Image of ‘Children’ from Wikipedia
Want to test the enduring power of story-telling? Just say “once upon a time…” and witness the effect on a child. Is it social conditioning or genetic? I don’t know, but I know we were made for stories. The ability to spin a tale is essential for story-tellers and children can learn how by playing a great little game.
- Nominate a Time-keeper. This person will stay outside the circle.
- Form a circle made up of 3 or more children.
- One person is chosen as the spark for the story. They begin with the words ‘once upon a time…’ and continue…

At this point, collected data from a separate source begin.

(** ** [__post_init__]: the part of construction that follows the dataclass
    field assignments. *)
Definition __post_init__ (urlopen : string → fetched)
    (token : string) (version : pyval) (autocomplete_params : loc)
    (host : string) (response_factory : pyval → W) : outcome API :=
  match define_token_owner urlopen token version "api.vk.com" with
  | Raise e => Raise e
  | Return owner =>
      Return {| token := token; version := version;
                autocomplete_params := autocomplete_params; host := host;
                response_factory := response_factory;
                _method_name := "";
                _last_request_time := 0%Q;
                token_owner := owner;
                _delay := if decide (owner = USER) then (1 # 3)%Q else (1 # 20)%Q |}
  end.

(** ** [__getattr__] *)
Definition __getattr__ (self : API) (attribute : string) : API :=
  let attribute := _convert_name attribute in
  if negb (String.eqb (_method_name self) "")
  then set_method_name self (_method_name self ++ "." ++ attribute)
  else set_method_name self attribute.

(** ** [_fill_request_params]: a new dict, the defaults first and the
    caller's entries over them. *)
Definition _fill_request_params (w : world) (params : loc) : world * loc :=
  let defaults : dict :=
    <["v" := version (self w)]> (<["access_token" := PStr (token (self w))]> ∅) in
  let '(h, l) := alloc (objects w) (dict_update defaults (deref (objects w) params)) in
  (set_objects w h, l).

(** ** [_waiting]: the suspension ([None] when [asyncio.sleep] is not
    called) and the client with its updated timestamp. *)
Definition _waiting (now : Q) (self : API) : option Q * API :=
  let diff := (now - _last_request_time self)%Q in
  if Qlt_le_dec diff (_delay self)
  then
    let wait_time := (_delay self - diff)%Q in
    (Some wait_time, set_last_request_time self (_last_request_time self + _delay self)%Q)
  else (None, set_last_request_time self now).

(** ** The flattening loop of [_make_api_request]
    [for key, value in request_params.items()]: every key is visited once,
    with the value it holds, and only the entry of the visited key is
    assigned. *)
Definition flatten_step (request_params : dict) (item : string * pyval) : dict :=
  match as_collection item.2 with
  | Some value => <[item.1 := PStr (String.concat "," (map py_str value))]> request_params
  | None => request_params
  end.

Definition flatten_request_params (request_params : dict) : dict :=
  foldl flatten_step request_params (map_to_list request_params).

(** ** [_make_api_request]
    [now] is the reading of [time.time()] inside [_waiting]; [transport]
    maps the query written to what comes back. *)
Definition _make_api_request (w : world) (method_name : string)
    (request_params : loc) (now : Q) (transport : string → reply)
    : world * outcome result :=
  let w := set_objects w
             (<[request_params := flatten_request_params (deref (objects w) request_params)]>
                (objects w)) in
  let data := urlencode (deref (objects w) request_params) in
  let '(suspension, self') := _waiting now (self w) in
  let w := {| objects := objects w; self := self'; written := written w;
              slept := match suspension with
                       | Some wait_time => wait_time :: slept w
                       | None => slept w
                       end |} in
  let query :=
    "GET /method/" ++ method_name ++ "?" ++ data ++ " HTTP/1.1" ++ LF
    ++ "Host: " ++ host (self w) ++ LF ++ LF in
  let w := {| objects := objects w; self := self w;
              written := query :: written w; slept := slept w |} in
  match transport query with
  | WriteRaises e | ReadRaises e | LoadsRaises e => (w, Raise e)
  | Loaded body =>
      match _check_errors body with
      | Raise e => (w, Raise e)
      | Return _ =>
          match getitem body "response" with
          | Raise e => (w, Raise e)
          | Return response =>
              match response with
              | PDict _ => (w, Return (Wrapped (response_factory (self w) response)))
              | PList l => (w, Return (WrappedSeq (map (response_factory (self w)) l)))
              | _ => (w, Return (Scalar response))
              end
          end
      end
  end.

(** The query that a request writes, and what it returns for what the
    transport yields: the two halves of [_make_api_request], for stating its
    properties. *)
Definition query_of (w : world) (method_name : string) (request_params : loc) : string :=
  "GET /method/" ++ method_name ++ "?"
  ++ urlencode (flatten_request_params (deref (objects w) request_params))
  ++ " HTTP/1.1" ++ LF ++ "Host: " ++ host (self w) ++ LF ++ LF.

Definition returned_for (w : world) (net : reply) : outcome result :=
  match net with
  | WriteRaises e | ReadRaises e | LoadsRaises e => Raise e
  | Loaded body =>
      match _check_errors body with
      | Raise e => Raise e
      | Return _ =>
          match getitem body "response" with
          | Raise e => Raise e
          | Return response =>
              match response with
              | PDict _ => Return (Wrapped (response_factory (self w) response))
              | PList l => Return (WrappedSeq (map (response_factory (self w)) l))
              | _ => Return (Scalar response)
              end
          end
      end
  end.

- The Time-keeper will cry ‘next!’ after 60 seconds. Whoever is telling the story must stop and the next person will continue from where they left off.
- Keep going till you reach the end of the story. Or until the bell rings!

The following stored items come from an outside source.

(** [GET /ledger/wallet/{id}]: the body's [count] field, when it has
    one. *)
Definition fetch_ledger (wallet_id : string) : M (option Z) :=
  let* t := tick in
  match ledger_reply env t with
  | Some body => emit (Http (GetLedger wallet_id) (LedgerData body)) ;;; ret body
  | None => emit (Http (GetLedger wallet_id) Refused) ;;; raise http_error
  end.
End Client.

(** * [scripts/load_test_wallets.py] *)

Module LoadTestWallets.

Definition NUM_WALLETS : Z := 100.
Definition NUM_OPERATIONS : Z := 200.
Definition SLEEP_BETWEEN_OPS : Q := 1 # 10.

(** The [stats] dictionary: eight literal keys, never added to or
    removed from. *)
Record Stats : Type := mkStats {
  wallets_created : Z;
  wallets_failed : Z;
  credits_success : Z;
  credits_failed : Z;
  debits_success : Z;
  debits_failed : Z;
  transfers_success : Z;
  transfers_failed : Z
}.

Definition stats0 : Stats := mkStats 0 0 0 0 0 0 0 0.

(** [stats[key] += 1], key by key. *)
Definition incr_wallets_created (c : Stats) : Stats :=
  mkStats (wallets_created c + 1) (wallets_failed c) (credits_success c)
          (credits_failed c) (debits_success c) (debits_failed c)
          (transfers_success c) (transfers_failed c).
Definition incr_wallets_failed (c : Stats) : Stats :=
  mkStats (wallets_created c) (wallets_failed c + 1) (credits_success c)
          (credits_failed c) (debits_success c) (debits_failed c)
          (transfers_success c) (transfers_failed c).
Definition incr_credits_success (c : Stats) : Stats :=
  mkStats (wallets_created c) (wallets_failed c) (credits_success c + 1)
          (credits_failed c) (debits_success c) (debits_failed c)
          (transfers_success c) (transfers_failed c).
Definition incr_credits_failed (c : Stats) : Stats :=
  mkStats (wallets_created c) (wallets_failed c) (credits_success c)
          (credits_failed c + 1) (debits_success c) (debits_failed c)
          (transfers_success c) (transfers_failed c).
Definition incr_debits_success (c : Stats) : Stats :=
  mkStats (wallets_created c) (wallets_failed c) (credits_success c)
          (credits_failed c) (debits_success c + 1) (debits_failed c)
          (transfers_success c) (transfers_failed c).
Definition incr_debits_failed (c : Stats) : Stats :=
  mkStats (wallets_created c) (wallets_failed c) (credits_success c)
          (credits_failed c) (debits_success c) (debits_failed c + 1)
          (transfers_success c) (transfers_failed c).
Definition incr_transfers_success (c : Stats) : Stats :=
  mkStats (wallets_created c) (wallets_failed c) (credits_success c)
          (credits_failed c) (debits_success c) (debits_failed c)
          (transfers_success c + 1) (transfers_failed c).
Definition incr_transfers_failed (c : Stats) : Stats :=
  mkStats (wallets_created c) (wallets_failed c) (credits_success c)
          (credits_failed c) (debits_success c) (debits_failed c)
          (transfers_success c) (transfers_failed c + 1).

Local Abbreviation M := (Prog Stats Q WalletJson).
Local Abbreviation Store := (State Stats Q WalletJson).

(** The store at process start. *)
Definition start : Store := mkState 0 stats0 [] [].

Section Script.
Variable env : Env.

Definition generate_wallet_id : M string :=
  let* timestamp := time_ms env in
  let* random_suffix := randint env 1000 9999 in
  ret ("wallet-" ++ str timestamp ++ "-" ++ str random_suffix).

Definition generate_owner_id : M string :=
  let* n := randint env 1000 9999 in ret ("user-" ++ str n).

Definition generate_idempotency_key : M string :=
  let* timestamp := time_ms env in
  let* random_suffix := randint env 100000 999999 in
  ret ("idem-" ++ str timestamp ++ "-" ++ str random_suffix).

(** The five helpers print the error and re-raise it. *)
Definition create_wallet (wallet_id owner_id : string)
    (initial_balance : Q) : M WalletJson :=
  let* key := generate_idempotency_key in
  try_except
    (post_wallets env (PostWallets key wallet_id owner_id initial_balance))
    (fun e => raise (Exception e)).

Definition credit_wallet (wallet_id : string) (amount : Q)
    (description : string) : M unit :=
  let* key := generate_idempotency_key in
  try_except
    (post env (PostCredit key wallet_id amount description))
    (fun e => raise (Exception e)).

Definition debit_wallet (wallet_id : string) (amount : Q)
    (description : string) : M unit :=
  let* key := generate_idempotency_key in
  try_except
    (post env (PostDebit key wallet_id amount description))
    (fun e => raise (Exception e)).

Definition transfer_wallet (from_wallet_id to_wallet_id : string)
    (amount : Q) (description : string) : M unit :=
  let* key := generate_idempotency_key in
  try_except
    (post env (PostTransfer key from_wallet_id to_wallet_id amount
                 description))
    (fun e => raise (Exception e)).

Definition get_wallet (wallet_id : string) : M (option Q) :=
  try_except (fetch_wallet env wallet_id) (fun e => raise (Exception e)).

Definition get_ledger_entries (wallet_id : string) : M (option Z) :=
  try_except (fetch_ledger env wallet_id) (fun e => raise (Exception e)).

- Listen – yes, listen to the story-teller.
- Let your mind conjure up images and sensations.
- Be expressive/use body language.
- Pause to heighten tension.
- Use eye-contact.
- Use logic (in your story-telling).
- Insert ‘telling’ details into your story.
Spicing Things Up!
- Leave out a Time-Keeper. A story-teller stops whenever they want, after a second, a minute…go with the flow.
- Use a story bag filled with random objects. The first story-teller picks out an object and starts telling a story involving the object. After 60 seconds the next person picks another object and incorporates it into the story…
- A person can be chosen to ‘act out’ the story being told.
This is a powerful game. I have watched hesitant story-tellers transformed into magical bards after two tries! Why don’t you give it a go and see where it takes you?